Σχολή Ηλεκτρολόγων Μηχανικών και Μηχανικών Υπολογιστών, ΕΜΠ
- Contact person: Theodore Dalamagas
Abstract. The scope of this thesis is to design and develop techniques that will improve the classification results of a search engine, so that the classification is personalized for that user. The usefulness of a search engine for a user depends on the relevancy of the results presented in relation to those he was expecting to see. Most search engines employ methods to rank the results so that the most relevant results are at the top of the rankings. As the use of the Internet and the use of search engines are increasing, it is clear that the traditional method of a single classification for all users is not quite satisfactory. The personalization of the results makes our application a way to address this problem of search engines. The change of classification is based on the history of the user’s activity while he conducts searches on the Internet. The history includes only clickstream type of data, i.e. the sequence of clicks the user made during his use of the search engine. Analyzing this data, we draw several conclusions about the user's preferences. The user does not need to explicitly state his preferences, but they are exported implicitly, based on the fact that clicking on any results while deliberately ignoring others that appear higher in the initial ranking means the user prefers the clicked-on result.
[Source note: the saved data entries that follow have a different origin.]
(** X25: a truthy [downstream] argument is what the PR constructor stores,
    without a look at the configuration; the Issue constructor stores it
    too when the content is not [None], and with content [None] it leaves
    the attribute unset whatever is passed. A falsy argument (an empty
    dictionary) is treated by both exactly as if none had been passed, so
    the configuration decides, with the errors that brings. *)
Theorem explicit_downstream (d : Downstream) :
  (truthy_downstream d = true →
   (∀ source jira_key title url upstream config comments priority content
      reporter assignee status id suffix match_,
      ∃ p, PR.__init__ source jira_key title url upstream config comments
             priority content reporter assignee status id suffix match_ (Some d)
           = Ok p ∧ PR.downstream p = d)
   ∧ (∀ source title url upstream comments config tags fixVersion priority
        content reporter assignee status id upstream_id,
        ∃ i, Issue.__init__ source title url upstream comments config tags
               fixVersion priority content reporter assignee status id
               upstream_id (Some d) = Ok i
             ∧ Issue.downstream i = match content with
                                    | Some _ => Bound d
                                    | None => Missing
                                    end))
  ∧ (truthy_downstream d = false →
     (∀ source jira_key title url upstream config comments priority content
        reporter assignee status id suffix match_,
        PR.__init__ source jira_key title url upstream config comments
          priority content reporter assignee status id suffix match_ (Some d)
        = PR.__init__ source jira_key title url upstream config comments
            priority content reporter assignee status id suffix match_ None)
     ∧ (∀ source title url upstream comments config tags fixVersion priority
          content reporter assignee status id upstream_id,
          Issue.__init__ source title url upstream comments config tags
            fixVersion priority content reporter assignee status id
            upstream_id (Some d)
          = Issue.__init__ source title url upstream comments config tags
              fixVersion priority content reporter assignee status id
              upstream_id None)).
Proof.
  split; intros Htruthy; split; intros; unfold PR.__init__, Issue.__init__;
    rewrite ?Htruthy; try done; try (by eexists).
  destruct content; by eexists.
Qed.

(** X26: without a [downstream] argument the PR constructor fails exactly
    on an unrouted project: [KeyError] of the source when the map lacks the
    source, [KeyError] of the project when the source's map lacks the
    project, and otherwise a PR bound to the entry found, whose id is the
    decimal text of the number given. *)
Theorem PR_init_succeeds_iff_routed source jira_key title url upstream config
    comments priority content reporter assignee status id suffix match_ :
  let build := PR.__init__ source jira_key title url upstream config comments
                 priority content reporter assignee status id suffix match_ None in
  (map config !! source = None → build = Raise (KeyError source))
  ∧ (∀ by_project, map config !! source = Some by_project →
       by_project !! upstream = None → build = Raise (KeyError upstream))
  ∧ (∀ by_project entry, map config !! source = Some by_project →
       by_project !! upstream = Some entry →
       ∃ p, build = Ok p ∧ PR.downstream p = entry ∧ PR.source p = source
            ∧ PR.upstream p = upstream ∧ PR.id p = str_int id).
Proof.
  cbv zeta. unfold PR.__init__, routing_entry, subscript. repeat split.
  - by intros ->.
  - by intros by_project -> ->.
  - intros by_project entry -> ->. by eexists.
Qed.


(** ** The comment text, continued *)

(** X27: the comment tells PRs apart by their URL: for two PRs with the same
    title and reporter, under the same suffix and configuration, the
    comments are equal exactly when the URLs are. So the duplicate check of
    the update never takes the comment of another PR for this one's. *)
Theorem format_comment_separates_urls (p p' : PR.t) (pr_suffix : pystr)
    (config : Config) :
  PR.title p = PR.title p' → PR.reporter p = PR.reporter p' →
  (format_comment (IsPR p) pr_suffix config
   = format_comment (IsPR p') pr_suffix config
   ↔ PR.url p = PR.url p').
Proof.
  intros Htitle Hreporter. unfold format_comment.
  change (get_reporter (IsPR p)) with (Ok (PR.reporter p)).
  change (get_reporter (IsPR p')) with (Ok (PR.reporter p')).
  change (get_title (IsPR p)) with (PR.title p).
  change (get_title (IsPR p')) with (PR.title p').
  change (get_url (IsPR p)) with (PR.url p).
  change (get_url (IsPR p')) with (PR.url p').
  cbv zeta. rewrite <- Htitle, <- Hreporter. split.
  - intros H%Ok_inj. revert H.
    destruct (contains (lit "closed") pr_suffix),
      (contains (lit "reopened") pr_suffix),
      (contains (lit "merged") pr_suffix); intros H;
      repeat apply app_inv_head in H; by apply app_inv_tail in H.
  - by intros ->.
Qed.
At the same moment, we are recording the characteristics of the results displayed to the user, regardless of whether or not they were clicked on. After we collect a sufficient number of those preferences, we input them alongside with the characteristics of the results to a Support Vector Machine learning algorithm. The algorithm produces a trained model, which effectively learns the characteristics of the results that the user prefers. We can use this model to change the classification of the results returned by the search engine, so that they are presented personalized for that user.